*Work instructions*
Tally the lines in the following entries that include the word "false"; state only the total.

*Records provided*
========================================

(* ===== verification/Autoscaler.v ===== *)
(** * internal/scheduler/autoscaler.go: the fleet-sizing decision loop

    The autoscaler's own fields are passed as a state; [autoscale_tick] is one
    tick.  [time.Time]'s zero value is [None]; subtracting it from a current
    time saturates at the largest duration. *)
From S2P Require Import Prelude Float64 Database WorkerStore JobStore Redis Effects Stores.
Local Open Scope Z_scope.

Inductive ScaleAction := ActionHold | ActionScaleUp | ActionScaleDown.
#[global] Instance ScaleAction_eq_dec : EqDecision ScaleAction.
Proof. solve_decision. Defined.

Definition action_string (a : ScaleAction) : string :=
  match a with
  | ActionScaleUp => "scale_up"
  | ActionScaleDown => "scale_down"
  | ActionHold => "hold"
  end.

Record AutoscalerConfig := mkAutoscalerConfig {
  ScaleUpThresholdPerWorker : f64;
  ScaleDownThresholdPerWorker : f64;
  ScaleUpCooldown : Z;
  ScaleDownCooldown : Z;
  MaxScaleUpFraction : f64;
  TrendWindowSamples : Z }.

Definition DefaultAutoscalerConfig : AutoscalerConfig :=
  mkAutoscalerConfig (f64_of_int 5) (f64_of_int 1) (5 * Minute) (10 * Minute) (f64_div 1 4) 3.

Record Autoscaler := mkAutoscaler {
  queueDepthSamples : list Z;
  lastScaleUp : option Z;
  lastScaleDown : option Z }.

Definition NewAutoscaler : Autoscaler := mkAutoscaler [] None None.

(** now.Sub(t), clamped to the int64 range as Go does. *)
Definition time_sub (now : Z) (t : option Z) : Z :=
  match t with
  | None => max_int64
  | Some t => Z.max (- max_int64 - 1) (Z.min max_int64 (now - t))
  end.

Section autoscaler.
Context (cfg : AutoscalerConfig).

Definition recordSample (depth : Z) (samples : list Z) : list Z :=
  let samples := samples ++ [depth] in
  let n := Z.of_nat (length samples) in
  if TrendWindowSamples cfg <? n then drop (Z.to_nat (n - TrendWindowSamples cfg)) samples
  else samples.

(** No sample below its predecessor. *)
Fixpoint non_decreasing (l : list Z) : bool :=
  match l with
  | a :: (b :: _) as l' => if b <? a then false else non_decreasing l'
  | _ => true
  end.

Definition trendIsFlatOrRising (samples : list Z) : bool :=
  if Z.of_nat (length samples) <? TrendWindowSamples cfg then false
  else non_decreasing samples.

Definition queuedPerWorker (totalQueued fleetSize : Z) : f64 :=
  if 0 <? fleetSize then f64_div totalQueued fleetSize
  else if 0 <? totalQueued then f64_add (ScaleUpThresholdPerWorker cfg) f64_unit
  else 0.

(** The decision of one tick, after the sample was recorded. *)
Definition decide_action (a : Autoscaler) (totalQueued readyCount fleetSize now : Z)
    : ScaleAction :=
  let q := queuedPerWorker totalQueued fleetSize in
  if (ScaleUpThresholdPerWorker cfg <? q) && trendIsFlatOrRising (queueDepthSamples a) &&
     (ScaleUpCooldown cfg <=? time_sub now (lastScaleUp a))
  then ActionScaleUp
  else if (q <? ScaleDownThresholdPerWorker cfg) && (0 <? readyCount) &&
          (ScaleDownCooldown cfg <=? time_sub now (lastScaleDown a))
  then ActionScaleDown
  else ActionHold.

(** doScaleUp only logs a recommendation of this many workers. *)
Definition scale_up_delta (fleetSize : Z) : Z :=
  let delta := f64_to_int (f64_mul (f64_of_int fleetSize) (MaxScaleUpFraction cfg)) in
  if delta <? 1 then 1 else delta.

Definition doScaleUp (now : Z) (a : Autoscaler) : Autoscaler :=
  mkAutoscaler (queueDepthSamples a) (Some now) (lastScaleDown a).

Definition doScaleDown (now : Z) (a : Autoscaler) : prog Autoscaler :=
  let! candidate := pgc PgPickDrainCandidate in
  match candidate with
  | Err _ => Ret a
  | Ok candidate =>
      if decide (candidate = "") then Ret a
      else
        let! r := pgc (PgRequestDrain candidate) in
        match r with
        | Err _ | Ok None => Ret a
        | Ok (Some res) =>
            SetState candidate (mkWorkerState (dr_Epoch res) (dr_Status res)
              (string_of_ptr (dr_CurrentJobID res)) (dr_AvailableCapacity res) 0 false) >>
            SetDrainRequested candidate true >>
            Ret (mkAutoscaler (queueDepthSamples a) (lastScaleUp a) (Some now))
        end
  end.

(** The sum of the per-priority counts, an int32. *)
Definition total_queued (m : gmap Z Z) : Z := map_fold (fun _ n acc => int32 (acc + n)) 0 m.

Definition autoscale_tick (a : Autoscaler) : prog Autoscaler :=
  let! queued := pgc PgCountQueuedByPriority in
  match queued with
  | Err _ => Ret a
  | Ok queued =>
      let totalQueued := total_queued queued in
      let! byStatus := pgc PgCountByStatus in
      match byStatus with
      | Err _ => Ret a
      | Ok byStatus =>
          let readyCount := default 0 (byStatus !! "READY") in
          let busyCount := default 0 (byStatus !! "BUSY") in
          let fleetSize := int32 (readyCount + busyCount) in
          let a := mkAutoscaler (recordSample totalQueued (queueDepthSamples a))
                     (lastScaleUp a) (lastScaleDown a) in
          let! now := trigger TimeNow in
          let action := decide_action a totalQueued readyCount fleetSize now in
          trigger (MetricInc "fleetforge_autoscaler_decisions_total" (action_string action)) >>
          match action with
          | ActionScaleUp => Ret (doScaleUp now a)
          | ActionScaleDown => doScaleDown now a
          | ActionHold => Ret a
          end
      end
  end.

Lemma autoscale_tick_ok a : prog_ok (autoscale_tick a).
Proof.
  unfold autoscale_tick, doScaleDown. simpl. split; [done|]. intros [q|]; [|done].
  simpl. split; [done|]. intros [m|]; [|done]. simpl. split; [done|]. intros now.
  split; [done|]. intros _. case_match; simpl; [done|done|]. split; [done|].
  intros [c|]; [|done]. case_decide; simpl; [done|]. split; [done|].
  intros [[r|]|]; simpl; auto.
Qed.
End autoscaler.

========================================

*Expected answer*
3